- What is needed -
Every entry should be returned exactly. Omit none of them.

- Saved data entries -
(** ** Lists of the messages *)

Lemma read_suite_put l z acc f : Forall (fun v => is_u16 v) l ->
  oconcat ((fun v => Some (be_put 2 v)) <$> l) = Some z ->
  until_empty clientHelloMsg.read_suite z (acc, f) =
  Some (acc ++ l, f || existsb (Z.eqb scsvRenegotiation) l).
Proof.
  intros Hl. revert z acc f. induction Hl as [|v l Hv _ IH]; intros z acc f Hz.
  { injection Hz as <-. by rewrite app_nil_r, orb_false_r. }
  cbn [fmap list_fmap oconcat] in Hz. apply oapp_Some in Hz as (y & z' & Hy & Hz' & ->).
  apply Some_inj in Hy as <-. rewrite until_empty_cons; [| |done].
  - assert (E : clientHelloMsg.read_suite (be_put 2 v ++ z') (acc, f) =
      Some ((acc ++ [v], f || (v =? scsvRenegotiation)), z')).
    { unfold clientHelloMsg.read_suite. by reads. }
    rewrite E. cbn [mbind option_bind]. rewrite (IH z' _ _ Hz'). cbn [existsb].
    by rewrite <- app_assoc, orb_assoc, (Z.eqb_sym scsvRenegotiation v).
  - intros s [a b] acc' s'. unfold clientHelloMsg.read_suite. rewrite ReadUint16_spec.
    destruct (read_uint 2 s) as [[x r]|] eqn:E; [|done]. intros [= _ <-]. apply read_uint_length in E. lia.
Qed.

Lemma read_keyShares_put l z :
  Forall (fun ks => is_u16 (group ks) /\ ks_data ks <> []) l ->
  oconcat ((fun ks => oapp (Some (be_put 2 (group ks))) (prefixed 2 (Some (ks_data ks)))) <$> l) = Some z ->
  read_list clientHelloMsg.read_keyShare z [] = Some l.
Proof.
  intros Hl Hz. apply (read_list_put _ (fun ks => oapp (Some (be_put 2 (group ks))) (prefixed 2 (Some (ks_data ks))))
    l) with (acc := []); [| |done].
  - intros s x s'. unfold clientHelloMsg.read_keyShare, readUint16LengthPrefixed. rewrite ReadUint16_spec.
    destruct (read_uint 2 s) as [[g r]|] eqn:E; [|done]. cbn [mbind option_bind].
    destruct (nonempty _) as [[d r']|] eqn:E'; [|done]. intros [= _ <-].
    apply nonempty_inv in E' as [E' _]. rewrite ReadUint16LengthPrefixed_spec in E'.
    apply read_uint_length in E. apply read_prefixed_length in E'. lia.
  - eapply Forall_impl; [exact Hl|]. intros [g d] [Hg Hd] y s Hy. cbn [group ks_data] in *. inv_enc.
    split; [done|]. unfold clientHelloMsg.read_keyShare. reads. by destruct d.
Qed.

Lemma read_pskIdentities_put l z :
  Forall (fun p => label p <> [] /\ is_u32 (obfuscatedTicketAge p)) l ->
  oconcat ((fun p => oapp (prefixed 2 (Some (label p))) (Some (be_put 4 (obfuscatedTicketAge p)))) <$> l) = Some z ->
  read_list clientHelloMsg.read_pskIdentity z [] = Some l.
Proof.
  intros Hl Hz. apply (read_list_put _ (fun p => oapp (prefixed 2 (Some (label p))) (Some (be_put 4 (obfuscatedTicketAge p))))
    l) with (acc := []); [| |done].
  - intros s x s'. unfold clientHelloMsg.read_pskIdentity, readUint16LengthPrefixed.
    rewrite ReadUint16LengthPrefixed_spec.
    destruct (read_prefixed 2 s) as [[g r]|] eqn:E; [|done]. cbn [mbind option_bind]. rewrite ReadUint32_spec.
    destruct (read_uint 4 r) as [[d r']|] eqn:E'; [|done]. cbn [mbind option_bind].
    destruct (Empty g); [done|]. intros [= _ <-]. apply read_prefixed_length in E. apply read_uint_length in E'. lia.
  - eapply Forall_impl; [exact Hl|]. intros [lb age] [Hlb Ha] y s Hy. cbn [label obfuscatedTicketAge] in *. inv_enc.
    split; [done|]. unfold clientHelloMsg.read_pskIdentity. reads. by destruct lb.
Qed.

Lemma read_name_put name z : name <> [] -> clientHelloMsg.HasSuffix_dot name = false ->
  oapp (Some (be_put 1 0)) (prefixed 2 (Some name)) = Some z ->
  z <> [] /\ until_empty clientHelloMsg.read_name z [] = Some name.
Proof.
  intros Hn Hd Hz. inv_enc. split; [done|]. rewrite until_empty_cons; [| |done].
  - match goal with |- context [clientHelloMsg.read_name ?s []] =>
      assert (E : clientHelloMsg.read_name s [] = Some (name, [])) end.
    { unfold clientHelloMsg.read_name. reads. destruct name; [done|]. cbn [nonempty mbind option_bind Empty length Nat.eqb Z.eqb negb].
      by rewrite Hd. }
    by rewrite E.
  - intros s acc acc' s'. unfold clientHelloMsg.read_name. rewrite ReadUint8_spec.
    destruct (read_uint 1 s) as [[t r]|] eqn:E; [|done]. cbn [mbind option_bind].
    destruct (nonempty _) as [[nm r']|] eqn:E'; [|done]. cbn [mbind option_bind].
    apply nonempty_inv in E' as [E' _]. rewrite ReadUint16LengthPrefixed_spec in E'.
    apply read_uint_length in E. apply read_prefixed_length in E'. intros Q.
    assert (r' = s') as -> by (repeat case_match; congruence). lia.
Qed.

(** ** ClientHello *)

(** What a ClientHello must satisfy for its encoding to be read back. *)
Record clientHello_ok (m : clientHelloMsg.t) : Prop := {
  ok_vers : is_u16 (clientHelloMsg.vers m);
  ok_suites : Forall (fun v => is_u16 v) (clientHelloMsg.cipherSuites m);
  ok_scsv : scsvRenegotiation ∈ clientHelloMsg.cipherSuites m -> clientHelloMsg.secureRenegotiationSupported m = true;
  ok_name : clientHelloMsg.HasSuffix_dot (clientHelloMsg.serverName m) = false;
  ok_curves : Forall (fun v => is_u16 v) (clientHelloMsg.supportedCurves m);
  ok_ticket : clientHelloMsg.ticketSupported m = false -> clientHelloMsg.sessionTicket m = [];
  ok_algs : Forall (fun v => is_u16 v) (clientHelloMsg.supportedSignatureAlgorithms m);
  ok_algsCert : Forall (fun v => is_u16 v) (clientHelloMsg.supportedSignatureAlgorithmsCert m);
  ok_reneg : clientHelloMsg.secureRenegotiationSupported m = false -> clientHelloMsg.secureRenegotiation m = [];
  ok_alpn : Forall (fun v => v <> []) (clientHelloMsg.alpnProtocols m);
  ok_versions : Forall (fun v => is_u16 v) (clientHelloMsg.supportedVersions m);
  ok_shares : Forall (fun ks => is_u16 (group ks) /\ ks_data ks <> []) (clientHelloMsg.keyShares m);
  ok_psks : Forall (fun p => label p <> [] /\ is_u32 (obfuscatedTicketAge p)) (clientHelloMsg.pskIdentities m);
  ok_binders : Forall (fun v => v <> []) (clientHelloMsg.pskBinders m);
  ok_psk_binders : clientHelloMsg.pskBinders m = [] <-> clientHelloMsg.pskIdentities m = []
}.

- Answer section -
(** ** Lists of the messages *)

Lemma read_suite_put l z acc f : Forall (fun v => is_u16 v) l ->
  oconcat ((fun v => Some (be_put 2 v)) <$> l) = Some z ->
  until_empty clientHelloMsg.read_suite z (acc, f) =
  Some (acc ++ l, f || existsb (Z.eqb scsvRenegotiation) l).
Proof.
  intros Hl. revert z acc f. induction Hl as [|v l Hv _ IH]; intros z acc f Hz.
  { injection Hz as <-. by rewrite app_nil_r, orb_false_r. }
  cbn [fmap list_fmap oconcat] in Hz. apply oapp_Some in Hz as (y & z' & Hy & Hz' & ->).
  apply Some_inj in Hy as <-. rewrite until_empty_cons; [| |done].
  - assert (E : clientHelloMsg.read_suite (be_put 2 v ++ z') (acc, f) =
      Some ((acc ++ [v], f || (v =? scsvRenegotiation)), z')).
    { unfold clientHelloMsg.read_suite. by reads. }
    rewrite E. cbn [mbind option_bind]. rewrite (IH z' _ _ Hz'). cbn [existsb].
    by rewrite <- app_assoc, orb_assoc, (Z.eqb_sym scsvRenegotiation v).
  - intros s [a b] acc' s'. unfold clientHelloMsg.read_suite. rewrite ReadUint16_spec.
    destruct (read_uint 2 s) as [[x r]|] eqn:E; [|done]. intros [= _ <-]. apply read_uint_length in E. lia.
Qed.

Lemma read_keyShares_put l z :
  Forall (fun ks => is_u16 (group ks) /\ ks_data ks <> []) l ->
  oconcat ((fun ks => oapp (Some (be_put 2 (group ks))) (prefixed 2 (Some (ks_data ks)))) <$> l) = Some z ->
  read_list clientHelloMsg.read_keyShare z [] = Some l.
Proof.
  intros Hl Hz. apply (read_list_put _ (fun ks => oapp (Some (be_put 2 (group ks))) (prefixed 2 (Some (ks_data ks))))
    l) with (acc := []); [| |done].
  - intros s x s'. unfold clientHelloMsg.read_keyShare, readUint16LengthPrefixed. rewrite ReadUint16_spec.
    destruct (read_uint 2 s) as [[g r]|] eqn:E; [|done]. cbn [mbind option_bind].
    destruct (nonempty _) as [[d r']|] eqn:E'; [|done]. intros [= _ <-].
    apply nonempty_inv in E' as [E' _]. rewrite ReadUint16LengthPrefixed_spec in E'.
    apply read_uint_length in E. apply read_prefixed_length in E'. lia.
  - eapply Forall_impl; [exact Hl|]. intros [g d] [Hg Hd] y s Hy. cbn [group ks_data] in *. inv_enc.
    split; [done|]. unfold clientHelloMsg.read_keyShare. reads. by destruct d.
Qed.

Lemma read_pskIdentities_put l z :
  Forall (fun p => label p <> [] /\ is_u32 (obfuscatedTicketAge p)) l ->
  oconcat ((fun p => oapp (prefixed 2 (Some (label p))) (Some (be_put 4 (obfuscatedTicketAge p)))) <$> l) = Some z ->
  read_list clientHelloMsg.read_pskIdentity z [] = Some l.
Proof.
  intros Hl Hz. apply (read_list_put _ (fun p => oapp (prefixed 2 (Some (label p))) (Some (be_put 4 (obfuscatedTicketAge p))))
    l) with (acc := []); [| |done].
  - intros s x s'. unfold clientHelloMsg.read_pskIdentity, readUint16LengthPrefixed.
    rewrite ReadUint16LengthPrefixed_spec.
    destruct (read_prefixed 2 s) as [[g r]|] eqn:E; [|done]. cbn [mbind option_bind]. rewrite ReadUint32_spec.
    destruct (read_uint 4 r) as [[d r']|] eqn:E'; [|done]. cbn [mbind option_bind].
    destruct (Empty g); [done|]. intros [= _ <-]. apply read_prefixed_length in E. apply read_uint_length in E'. lia.
  - eapply Forall_impl; [exact Hl|]. intros [lb age] [Hlb Ha] y s Hy. cbn [label obfuscatedTicketAge] in *. inv_enc.
    split; [done|]. unfold clientHelloMsg.read_pskIdentity. reads. by destruct lb.
Qed.

Lemma read_name_put name z : name <> [] -> clientHelloMsg.HasSuffix_dot name = false ->
  oapp (Some (be_put 1 0)) (prefixed 2 (Some name)) = Some z ->
  z <> [] /\ until_empty clientHelloMsg.read_name z [] = Some name.
Proof.
  intros Hn Hd Hz. inv_enc. split; [done|]. rewrite until_empty_cons; [| |done].
  - match goal with |- context [clientHelloMsg.read_name ?s []] =>
      assert (E : clientHelloMsg.read_name s [] = Some (name, [])) end.
    { unfold clientHelloMsg.read_name. reads. destruct name; [done|]. cbn [nonempty mbind option_bind Empty length Nat.eqb Z.eqb negb].
      by rewrite Hd. }
    by rewrite E.
  - intros s acc acc' s'. unfold clientHelloMsg.read_name. rewrite ReadUint8_spec.
    destruct (read_uint 1 s) as [[t r]|] eqn:E; [|done]. cbn [mbind option_bind].
    destruct (nonempty _) as [[nm r']|] eqn:E'; [|done]. cbn [mbind option_bind].
    apply nonempty_inv in E' as [E' _]. rewrite ReadUint16LengthPrefixed_spec in E'.
    apply read_uint_length in E. apply read_prefixed_length in E'. intros Q.
    assert (r' = s') as -> by (repeat case_match; congruence). lia.
Qed.

(** ** ClientHello *)

(** What a ClientHello must satisfy for its encoding to be read back. *)
Record clientHello_ok (m : clientHelloMsg.t) : Prop := {
  ok_vers : is_u16 (clientHelloMsg.vers m);
  ok_suites : Forall (fun v => is_u16 v) (clientHelloMsg.cipherSuites m);
  ok_scsv : scsvRenegotiation ∈ clientHelloMsg.cipherSuites m -> clientHelloMsg.secureRenegotiationSupported m = true;
  ok_name : clientHelloMsg.HasSuffix_dot (clientHelloMsg.serverName m) = false;
  ok_curves : Forall (fun v => is_u16 v) (clientHelloMsg.supportedCurves m);
  ok_ticket : clientHelloMsg.ticketSupported m = false -> clientHelloMsg.sessionTicket m = [];
  ok_algs : Forall (fun v => is_u16 v) (clientHelloMsg.supportedSignatureAlgorithms m);
  ok_algsCert : Forall (fun v => is_u16 v) (clientHelloMsg.supportedSignatureAlgorithmsCert m);
  ok_reneg : clientHelloMsg.secureRenegotiationSupported m = false -> clientHelloMsg.secureRenegotiation m = [];
  ok_alpn : Forall (fun v => v <> []) (clientHelloMsg.alpnProtocols m);
  ok_versions : Forall (fun v => is_u16 v) (clientHelloMsg.supportedVersions m);
  ok_shares : Forall (fun ks => is_u16 (group ks) /\ ks_data ks <> []) (clientHelloMsg.keyShares m);
  ok_psks : Forall (fun p => label p <> [] /\ is_u32 (obfuscatedTicketAge p)) (clientHelloMsg.pskIdentities m);
  ok_binders : Forall (fun v => v <> []) (clientHelloMsg.pskBinders m);
  ok_psk_binders : clientHelloMsg.pskBinders m = [] <-> clientHelloMsg.pskIdentities m = []
}.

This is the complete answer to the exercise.